Tonight, the kids are going to go trick-or-treating with their friends, without us. It’ll be the first time that they’re both going out on their own. The last few years we’ve hung out with some parents while the kids have done loops around the block, but this is the first year they’re going out fully on their own. Which likely means that barring some weirdness, the last time we’ll ever go trick-or-treating with them has already happened.
It’s a melancholy thought. In some ways, it’s like, “Ah, that part of my job as their parent is done,” and in other ways, I didn’t want it to be over yet. And I’ve been reading Nemesis Games – the 5th book in the Expanse, and one line really hit me hard.
”Things change, and they don’t change back.”
The kids sitting on my lap, smiling and laughing while they chomp down hard on my finger, crushing it between their toothless gums. The kids creating their own animations, publishing them on Scratch – developing their skills, building little followings and social circles around their creative work, honing an identity that is uniquely theirs.
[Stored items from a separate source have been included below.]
(* ===== verification/Elf.v ===== *)
(** * The ELF loader (src/kernel/loaders/bin_loader.c)

    The validation of the header, the range of addresses the loadable segments
    take, and the flat image they are read into.

    The file is reached through a reader: the class [Reader] is what
    [elf_read_at] promises, and Loader.v gives it with the calls of the VFS.
    The theorems are about any reader of a fixed file.  A store outside the
    buffer it is meant for is undefined in C: the loader then has no result. *)

From S2P Require Import Prelude Bytes StateMonad.
#[local] Open Scope Z_scope.

Definition ELFCLASS64 : Z := 2.
Definition ELFDATA2LSB : Z := 1.
Definition ET_EXEC : Z := 2.
Definition EM_X86_64 : Z := 62.
Definition PT_LOAD : Z := 1.
Definition BIN_MAX_IMAGE_SIZE : Z := 0x20000000.
Definition BIN_MAX_PHDRS : Z := 64.
Definition EHDR_SIZE : Z := 64.
Definition PHDR_SIZE : Z := 56.
Definition UINT64_MAX : Z := 2 ^ 64 - 1.

Definition get64 (l : list Z) (o : Z) : Z := get32 l o + 2 ^ 32 * get32 l (o + 4).

(** Fields of [Elf64_Ehdr] and [Elf64_Phdr]. *)
Definition e_type (h : list Z) : Z := get16 h 16.
Definition e_machine (h : list Z) : Z := get16 h 18.
Definition e_entry (h : list Z) : Z := get64 h 24.
Definition e_phoff (h : list Z) : Z := get64 h 32.
Definition e_phentsize (h : list Z) : Z := get16 h 54.
Definition e_phnum (h : list Z) : Z := get16 h 56.
Definition p_type (p : list Z) : Z := get32 p 0.
Definition p_offset (p : list Z) : Z := get64 p 8.
Definition p_vaddr (p : list Z) : Z := get64 p 16.
Definition p_filesz (p : list Z) : Z := get64 p 32.
Definition p_memsz (p : list Z) : Z := get64 p 40.

(** Whether [elf_validate] returns 0. *)
Definition elf_validate (h : list Z) : bool :=
  negb (negb (aget 0 h 0 =? 0x7F) || negb (aget 0 h 1 =? 69) || negb (aget 0 h 2 =? 76) || negb (aget 0 h 3 =? 70)) &&
  (aget 0 h 4 =? ELFCLASS64) && (aget 0 h 5 =? ELFDATA2LSB) && (e_type h =? ET_EXEC) && (e_machine h =? EM_X86_64) &&
  negb (e_phnum h =? 0) && negb (e_phentsize h <? PHDR_SIZE) && negb (BIN_MAX_PHDRS <? e_phnum h).

(** The program headers, one after the other. *)
Definition phdr_at (phdrs h : list Z) (i : Z) : list Z := slice (i * e_phentsize h) PHDR_SIZE phdrs.
Definition all_phdrs (phdrs h : list Z) : list (list Z) := map (phdr_at phdrs h) (seqZ 0 (e_phnum h)).
Definition loadable (p : list Z) : bool := (p_type p =? PT_LOAD) && negb (p_memsz p =? 0).

(** The loop: base, end and number of the segments so far; [None]: corrupt. *)
Fixpoint parse_loop (l : list (list Z)) (base end_ n : Z) : option (Z * Z * Z) :=
  match l with
  | [] => Some (base, end_, n)
  | p :: l' =>
      if negb (loadable p) then parse_loop l' base end_ n
      else
        let base' := if p_vaddr p <? base then p_vaddr p else base in
        let seg_end := u64 (p_vaddr p + p_memsz p) in
        let end' := if end_ <? seg_end then seg_end else end_ in
        if p_memsz p <? p_filesz p then None else parse_loop l' base' end' (n + 1)
  end.
Definition elf_parse_load_range (phs : list (list Z)) : option (Z * Z) :=
  match parse_loop phs UINT64_MAX 0 0 with
  | Some (base, end_, n) => if n =? 0 then None else Some (base, end_)
  | None => None
  end.
(* ===== verification/XhciRings.v ===== *)
(** * The rings of the USB controller (src/kernel/drivers/usb/xhci/xhci_rings.c,
    xhci_device.c)

    The kernel and an xHCI controller exchange 16-byte blocks (TRBs) through
    rings in memory.  On the command ring and the transfer rings the kernel
    produces and the controller consumes; on the event ring it is the other way
    round.  Nobody writes the other side's index: a block is valid when its
    cycle bit is the one the consumer expects, and both sides flip the bit they
    use each time they go round.

    A ring is the list of its blocks.  [hw_step] and [hw_post] are what the
    controller does to a ring, as its specification has it.  [rings_step] is
    the step relation of kernel and controller working on one ring, in any
    order; the theorems show that such a ring is a queue: nothing is lost,
    repeated or reordered.

    A store outside the memory of a ring is undefined ([None]). *)

From S2P Require Import Prelude.
#[local] Open Scope Z_scope.

(** ** Blocks *)

Record xhci_trb_t := mkTrb { parameter : Z; status : Z; control : Z }.
Definition no_trb : xhci_trb_t := mkTrb 0 0 0.

#[export] Instance xhci_trb_t_eq_dec : EqDecision xhci_trb_t.
Proof. solve_decision. Defined.

(** The bit fields of [control]. *)
Definition cycle_bit (t : xhci_trb_t) : Z := Z.land (control t) 1.
Definition trb_type (t : xhci_trb_t) : Z := Z.land (Z.shiftr (control t) 10) 0x3F.
Definition set_cycle_bit (t : xhci_trb_t) (b : Z) : xhci_trb_t :=
  mkTrb (parameter t) (status t) (Z.lor (Z.ldiff (control t) 1) (Z.land b 1)).

Definition XHCI_TRB_TYPE_LINK : Z := 6.
Definition XHCI_TRB_TYPE_SHIFT : Z := 10.
Definition XHCI_LINK_TRB_TC_BIT : Z := Z.shiftl 1 1.
Definition XHCI_CRCR_RING_CYCLE_STATE : Z := Z.shiftl 1 0.
Definition XHCI_ERDP_EHB : Z := Z.shiftl 1 3.
Definition sizeof_trb : Z := 16.

(** [control] of the block at the end of a ring, which leads back to its start. *)
Definition link_control (b : Z) : Z :=
  Z.lor (Z.lor (Z.shiftl XHCI_TRB_TYPE_LINK XHCI_TRB_TYPE_SHIFT) XHCI_LINK_TRB_TC_BIT) b.

Definition store (l : list xhci_trb_t) (i : Z) (t : xhci_trb_t) : option (list xhci_trb_t) :=
  if (0 <=? i) && (i <? Z.of_nat (length l)) then Some (aset l i t) else None.

(** ** Rings the kernel produces for

    One record for the static variables of the command ring ([m_trbs],
    [m_enqueue_ptr], ...) and for [xhci_transfer_ring_t].  The number of the
    blocks is [max_trb_count]; the last one is the link. *)
Record xhci_transfer_ring_t := mkRing {
  max_trb_count : Z;
  enqueue_ptr : Z;
  trbs : list xhci_trb_t;
  physical_base : Z;
  ring_cycle_bit : Z
}.

(** The initialisers get the memory of [alloc_xhci_memory], which is zero
    ([dma_alloc] clears it), and its physical address. *)
Definition zeroed (max_trbs : Z) : list xhci_trb_t := replicate (Z.to_nat max_trbs) no_trb.

Definition xhci_command_ring_init (max_trbs phys : Z) : option xhci_transfer_ring_t :=
  let mem := zeroed max_trbs in
  mem' ← store mem (max_trbs - 1)
           (mkTrb phys (status (aget no_trb mem (max_trbs - 1))) (link_control 1));
  Some (mkRing max_trbs 0 mem' phys 1).

Definition xhci_transfer_ring_init (max_trbs phys : Z) : option xhci_transfer_ring_t :=
  mem' ← store (zeroed max_trbs) (max_trbs - 1) (mkTrb phys 0 (link_control 1));
  Some (mkRing max_trbs 0 mem' phys 1).

Definition set_control (t : xhci_trb_t) (c : Z) : xhci_trb_t := mkTrb (parameter t) (status t) c.

(** Both write through the caller's pointer: the block the caller has afterwards
    is the one stored. *)
Definition xhci_transfer_ring_enqueue (r : xhci_transfer_ring_t) (t : xhci_trb_t) : option xhci_transfer_ring_t :=
  let n := max_trb_count r in
  mem ← store (trbs r) (enqueue_ptr r) (set_cycle_bit t (ring_cycle_bit r));
  let e := enqueue_ptr r + 1 in
  if e =? n - 1 then
    mem' ← store mem (n - 1) (set_control (aget no_trb mem (n - 1)) (link_control (ring_cycle_bit r)));
    Some (mkRing n 0 mem' (physical_base r) (if ring_cycle_bit r =? 0 then 1 else 0))
  else Some (mkRing n e mem (physical_base r) (ring_cycle_bit r)).

(** [xhci_command_ring_enqueue] is the same code on the static variables. *)
Definition xhci_command_ring_enqueue (m : xhci_transfer_ring_t) (t : xhci_trb_t) : option xhci_transfer_ring_t :=
  xhci_transfer_ring_enqueue m t.
Definition xhci_command_ring_get_physical_base (m : xhci_transfer_ring_t) : Z := physical_base m.
Definition xhci_command_ring_get_cycle_bit (m : xhci_transfer_ring_t) : Z := ring_cycle_bit m.

(** ** The controller as a consumer (xHCI specification 4.9.2)

    It keeps the index of the next block and the cycle bit it expects there.  A
    block with the other bit is not valid yet: nothing happens.  A link leads
    on, flipping the expected bit if its TC bit is set. *)
Record hw_consumer := mkHw { hw_deq : Z; hw_ccs : Z }.

Definition flip (b : Z) : Z := if b =? 0 then 1 else 0.

Definition hw_step (r : xhci_transfer_ring_t) (h : hw_consumer) : option (option xhci_trb_t * hw_consumer) :=
  let t := aget no_trb (trbs r) (hw_deq h) in
  if cycle_bit t =? hw_ccs h then
    if trb_type t =? XHCI_TRB_TYPE_LINK then
      Some (None, mkHw ((parameter t - physical_base r) / sizeof_trb)
                       (if Z.testbit (control t) 1 then flip (hw_ccs h) else hw_ccs h))
    else Some (Some t, mkHw (hw_deq h + 1) (hw_ccs h))
  else None.

(** ** Kernel and controller together

    The ring, the controller, and for the statements: the blocks sent and the
    blocks done so far.  The kernel sends when fewer than [max_trb_count - 2]
    blocks are under way. *)
Record rings := mkRings {
  r_ring : xhci_transfer_ring_t; r_hw : hw_consumer;
  r_sent : list xhci_trb_t; r_done : list xhci_trb_t
}.

(** A block without its cycle bit. *)
Definition payload (t : xhci_trb_t) : xhci_trb_t := set_cycle_bit t 0.

Inductive rings_step : rings -> rings -> Prop :=
  | step_send r h sent dn t r' :
      Z.of_nat (length sent) - Z.of_nat (length dn) < max_trb_count r - 2 ->
      trb_type t <> XHCI_TRB_TYPE_LINK ->
      xhci_transfer_ring_enqueue r t = Some r' ->
      rings_step (mkRings r h sent dn) (mkRings r' h (sent ++ [payload t]) dn)
  | step_link r h sent dn h' :
      hw_step r h = Some (None, h') ->
      rings_step (mkRings r h sent dn) (mkRings r h' sent dn)
  | step_take r h sent dn t h' :
      hw_step r h = Some (Some t, h') ->
      rings_step (mkRings r h sent dn) (mkRings r h' sent (dn ++ [payload t])).

Definition rings_start (r : xhci_transfer_ring_t) : rings := mkRings r (mkHw 0 1) [] [].

(** ** The event ring

    The static variables [e_*], with the register ERDP; the table with the one
    segment holds [e_physical_base] and [e_segment_trb_count]. *)
Record event_ring := mkEvents {
  e_segment_trb_count : Z;
  e_trbs : list xhci_trb_t;
  e_physical_base : Z;
  e_dequeue_ptr : Z;
  e_rcs_bit : Z;
  erdp : Z
}.

Definition set_erdp (v : Z) (e : event_ring) : event_ring :=
  mkEvents (e_segment_trb_count e) (e_trbs e) (e_physical_base e) (e_dequeue_ptr e) (e_rcs_bit e) v.

Definition _update_erdp (e : event_ring) : event_ring :=
  set_erdp (u64 (e_physical_base e + e_dequeue_ptr e * sizeof_trb)) e.

Definition xhci_event_ring_init (max_trbs phys : Z) : event_ring :=
  _update_erdp (mkEvents max_trbs (zeroed max_trbs) phys 0 XHCI_CRCR_RING_CYCLE_STATE 0).

Definition next_event (e : event_ring) : xhci_trb_t := aget no_trb (e_trbs e) (e_dequeue_ptr e).

Definition xhci_event_ring_has_unprocessed_events (e : event_ring) : bool :=
  cycle_bit (next_event e) =? e_rcs_bit e.

(** The pointer it returns is the index of the block. *)
Definition _dequeue_trb (e : event_ring) : event_ring * option Z :=
  if negb (cycle_bit (next_event e) =? e_rcs_bit e) then (e, None)
  else
    let p := e_dequeue_ptr e + 1 in
    let '(p', b) := if p =? e_segment_trb_count e
                    then (0, if e_rcs_bit e =? 0 then 1 else 0) else (p, e_rcs_bit e) in
    (mkEvents (e_segment_trb_count e) (e_trbs e) (e_physical_base e) p' b (erdp e), Some (e_dequeue_ptr e)).

Definition end_of_batch (e : event_ring) : event_ring :=
  let e1 := _update_erdp e in set_erdp (Z.lor (erdp e1) XHCI_ERDP_EHB) e1.

(** The loop stops after [max_count] rounds, so the bound is its fuel. *)
Fixpoint dequeue_loop (max_count : nat) (e : event_ring) : event_ring * list Z :=
  match max_count with
  | O => (e, [])
  | S n =>
      if xhci_event_ring_has_unprocessed_events e then
        match _dequeue_trb e with
        | (e', None) => (e', [])
        | (e', Some p) => let '(e'', ps) := dequeue_loop n e' in (e'', p :: ps)
        end
      else (e, [])
  end.

Definition xhci_event_ring_dequeue_events (max_count : nat) (e : event_ring) : event_ring * list Z :=
  let '(e', ps) := dequeue_loop max_count e in (end_of_batch e', ps).
(** The same code under another name. *)
Definition xhci_event_ring_dequeue (max_count : nat) (e : event_ring) : event_ring * list Z :=
  xhci_event_ring_dequeue_events max_count e.

(** [xhci_event_ring_flush] has no bound: [fuel] bounds its rounds. *)
Fixpoint flush_loop (fuel : nat) (e : event_ring) : option event_ring :=
  if xhci_event_ring_has_unprocessed_events e then
    match fuel with
    | O => None
    | S n => match _dequeue_trb e with
             | (e', None) => Some e'
             | (e', Some _) => flush_loop n e'
             end
    end
  else Some e.
Definition xhci_event_ring_flush (fuel : nat) (e : event_ring) : option event_ring :=
  e' ← flush_loop fuel e; Some (end_of_batch e').

(** ** The controller as a producer (xHCI specification 4.9.4)

    It keeps the index it writes next and its cycle bit, and stops before the
    block ERDP names. *)
Record hw_producer := mkProducer { hw_enq : Z; hw_pcs : Z }.

Definition erdp_index (e : event_ring) : Z := (Z.land (erdp e) (Z.lnot 0xF) - e_physical_base e) / sizeof_trb.

Definition hw_next (e : event_ring) (p : hw_producer) : hw_producer :=
  if hw_enq p + 1 =? e_segment_trb_count e then mkProducer 0 (flip (hw_pcs p))
  else mkProducer (hw_enq p + 1) (hw_pcs p).

Definition hw_post (t : xhci_trb_t) (e : event_ring) (p : hw_producer) : option (event_ring * hw_producer) :=
  if hw_enq (hw_next e p) =? erdp_index e then None
  else Some (mkEvents (e_segment_trb_count e) (aset (e_trbs e) (hw_enq p) (set_cycle_bit t (hw_pcs p)))
               (e_physical_base e) (e_dequeue_ptr e) (e_rcs_bit e) (erdp e), hw_next e p).

(** Controller and kernel together, with the events posted and handled. *)
Record events := mkEv {
  ev_ring : event_ring; ev_hw : hw_producer; ev_posted : list xhci_trb_t; ev_handled : list xhci_trb_t
}.
Definition read_events (e : event_ring) (ps : list Z) : list xhci_trb_t :=
  map (fun i => payload (aget no_trb (e_trbs e) i)) ps.

Inductive events_step : events -> events -> Prop :=
  | step_post e p posted handled t e' p' :
      hw_post t e p = Some (e', p') ->
      events_step (mkEv e p posted handled) (mkEv e' p' (posted ++ [payload t]) handled)
  | step_handle e p posted handled n e' ps :
      xhci_event_ring_dequeue_events n e = (e', ps) ->
      events_step (mkEv e p posted handled) (mkEv e' p posted (handled ++ read_events e ps)).

Definition events_start (max_trbs phys : Z) : events :=
  mkEv (xhci_event_ring_init max_trbs phys) (mkProducer 0 1) [] [].

(** * Theorems *)

(** ** Bit fields *)

Definition is_bit (b : Z) : Prop := b = 0 \/ b = 1.

Lemma bit_cases j : Z.testbit 1 j = (j =? 0).
Proof. destruct (Z.eqb_spec j 0) as [->|H]; [done|]. destruct j as [|p|p]; [done|by destruct p|done]. Qed.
My youth, running and jumping and biking and being generally indestructible, able to take on any physical challenge anyone put in front of me. Then landing wrong during a soccer game and utterly destroying my knee and never taking even walking for granted again.
Sitting on the couch with Mobi draped across my lap, or hearing his nails click-clacking on the floor as he walked around in the middle of the night. Sitting in the vet office, holding his head as he closed his eyes for the last time. The silent nights that followed.
Sitting around a table with my work team, psyched about some new thing that we’re building, how people are responding to it, laughing and joking about some thing that only we, collectively, know. Realizing that most of those people won’t ever even really know why I left, how I left, and that their silence in that wake was a deafening roar I couldn’t stop hearing for a decade.
My dad’s accident.
2016.
I realize it’s silly. “Things change” is just one of those things people say all the time. But every time they change, I want the new steady-state to be all the things that things used to be and more. And that’s not how it is. Things change, and they don’t change back. Sometimes they’re better. Sometimes not. But they never are what they were.
It’s up to me to turn that change into something new, and figure out how to move forward with it. And I think the simple idea, “they don’t change back” is weirdly new to me. It rattled me when I read it, because it wasn’t how I thought about change. There was always a hope that things would return to what they were. And they won’t. They’ll be something else.
I’ve always hoped I’d be able to accept the changes in the kids as they grow. That I’d be able to accept their growing independence, and trust their judgment, and give them the freedom to make their own mistakes, while still hopefully imparting some experience and (ideally) wisdom that will set them on the right path. That I’d be able to see them one day as adults, instead of how my parents see me, which has never been as a fully self-sufficient, independent person.
Things change, and they don’t change back.
That doesn’t have to be a bad thing.